Recorded data
(* ===== verification/WinStoreProps.v ===== *)
(** * The Windows quarantine store: properties and samples

    The theorems that [WinStoreLaws] gives, a store on which they are applied,
    and what the store does not do. *)

From S2P Require Import Prelude Utf8 Paths Core External AuditLog Remediation Disk QuarantineStore StoreSafety Chars WinPaths WinDisk Sddl WinStore WinStoreLaws WinStoreOthers.
Import Record (Pending, Quarantined, QuarantineRecord, RemediationError, original, parse_id).
Import Policy (QuarantineRequest, mkRequest, req_path).
Import Store (json_name, data_name, tmp_name, atomic_tmp, restore_tmp).
Import WinStore.

Module WinStoreProps.
Section Props.
Context `{Sha256, Json Audit.AuditEntry, Json QuarantineRecord, !JsonPretty QuarantineRecord,
  !JsonPrettyLaws QuarantineRecord, StdText, WinSys}.

(** C4: no data loss on Windows. Names reach the disk in the order of the
    calls that made them, some time later, and no directory is ever flushed.
    Even so, whatever call fails and wherever power is lost, quarantining a
    file leaves its content in one of two places: the original is still in
    place with its content on stable storage, or the store holds, on stable
    storage, the file's whole encoded content under [items/<id>.data] together
    with a readable record of its path, hash and key. After an error that is
    so of the names as they are and of those a power loss would take them back
    to. When the operation returns, the original's name is gone and the record
    says [quarantined] and the content's hash, the expected one if one was
    given. *)
Theorem windows_quarantine_never_loses_data (s : Disk.state QuarantineStore) req I pd nm i0 D :
  let t := self s in let o := req_path req in
  pd ≠ I → located t I → locate o = Ok (pd, nm) → base t I pd nm (fs s) →
  orig pd nm i0 D (live (fs s)) (fs s) → orig pd nm i0 D (disk (fs s)) (fs s) →
  match quarantine req s with
  | Return rec s' => quarantined I pd nm i0 D o req rec (fs s')
  | Throw _ s' => kept I pd nm i0 D o (live (fs s')) (fs s') ∧ kept I pd nm i0 D o (disk (fs s')) (fs s')
  | Lost f => kept I pd nm i0 D o (live f) f
  end.
Proof.
  cbn zeta. intros Hpd Hloc Ho Hb Hl Hd.
  pose proof (win_quarantine_triple (self s) I pd nm i0 D (req_path req) Hpd Hloc req eq_refl Ho s) as Hq.
  cbn beta in Hq. specialize (Hq (conj eq_refl (conj Hb (conj Hl (or_introl Hd))))).
  destruct (quarantine req s); [done|apply Hq|done].
Qed.

(** C14: restoring on Windows never loses a file. From a complete item whose
    target's name is free, whatever call fails and wherever power is lost, the
    content is on stable storage under the target's name or the item is still
    complete; when the operation returns, the target has the whole content
    under a new file, the stored copy is gone and the record says [restored]
    to the target. The temporary's name is still there then, a second name of
    the restored file: its handle may not delete it. And whatever the record
    says and wherever the target is, taken or not, every file outside the
    store, the audit log aside, that is on stable storage under its only name
    keeps that name and its content, in every outcome: nothing is replaced. *)
Theorem windows_restore_never_loses_data (s : Disk.state QuarantineStore) i dest I :
  let t := self s in
  located t I → parse_id i = Ok i →
  (∀ o td fname kt pd nm key D, let i0 := fresh_inum (fs s) in
   pd ≠ I → kt.1 ≠ I → kt ≠ (pd, nm) → key_ok key →
   (∀ rec, Record.path (original rec) = WinPath.from_path o → restore_target rec dest = Ok (td, fname)) →
   locate (WinPath.join td fname) = Ok (pd, nm) → locate (WinPath.join td (restore_tmp i)) = Ok kt →
   base t I pd nm (fs s) → removed I pd nm D o i key (live (fs s)) (fs s) → stored I D o i key (disk (fs s)) (fs s) →
   match restore i dest s with
   | Return p s' =>
       p = WinPath.join td fname ∧ restored I pd nm i0 D i kt p (live (fs s')) (fs s') ∧
       kept I pd nm i0 D o (disk (fs s')) (fs s')
   | Throw _ s' => kept I pd nm i0 D o (live (fs s')) (fs s') ∧ kept I pd nm i0 D o (disk (fs s')) (fs s')
   | Lost f => kept I pd nm i0 D o (live f) f
   end) ∧
  (∀ p j x, p.1 ≠ I → safe x = true → audit t ≠ j → other p j x (fs s) →
   match restore i dest s with
   | Return _ s' | Throw _ s' => other p j x (fs s')
   | Lost f => live f !! p = Some j ∧ inodes f !! j = Some x
   end).
Proof.
  cbn zeta. intros Hloc Hi. split.
  - intros o td fname kt pd nm key D Hpd HkI Hkt Hk Hdest Htarget Htmp Hb Hl Hd.
    pose proof (win_restore_triple (self s) I pd nm (fresh_inum (fs s)) D o Hpd Hloc i key Hi Hk kt HkI Hkt
      dest td fname Hdest Htarget Htmp s) as Hr. cbn beta in Hr.
    assert (kept I pd nm (fresh_inum (fs s)) D o (disk (fs s)) (fs s)) as Hkd by (right; eauto).
    specialize (Hr (conj eq_refl (conj (conj Hb (conj Hl Hkd)) eq_refl))).
    destruct (restore i dest s) as [p s'|e s'|f]; [|apply Hr|done].
    destruct Hr as (H1' & H2' & ->). by split_and!.
  - intros p j x HpI Hs Ha Ho.
    pose proof (restore_keeps_others (self s) I p j x Hloc HpI Hs Ha i Hi dest s (conj eq_refl Ho)) as Hr.
    by destruct (restore i dest s).
Qed.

The problem
Would you copy out exactly the lines above that start at the one containing "Import WinStore." and end at the one containing "(** C4: no data", inclusive?

Answer to the exercise
Import WinStore.

Module WinStoreProps.
Section Props.
Context `{Sha256, Json Audit.AuditEntry, Json QuarantineRecord, !JsonPretty QuarantineRecord,
  !JsonPrettyLaws QuarantineRecord, StdText, WinSys}.

(** C4: no data loss on Windows. Names reach the disk in the order of the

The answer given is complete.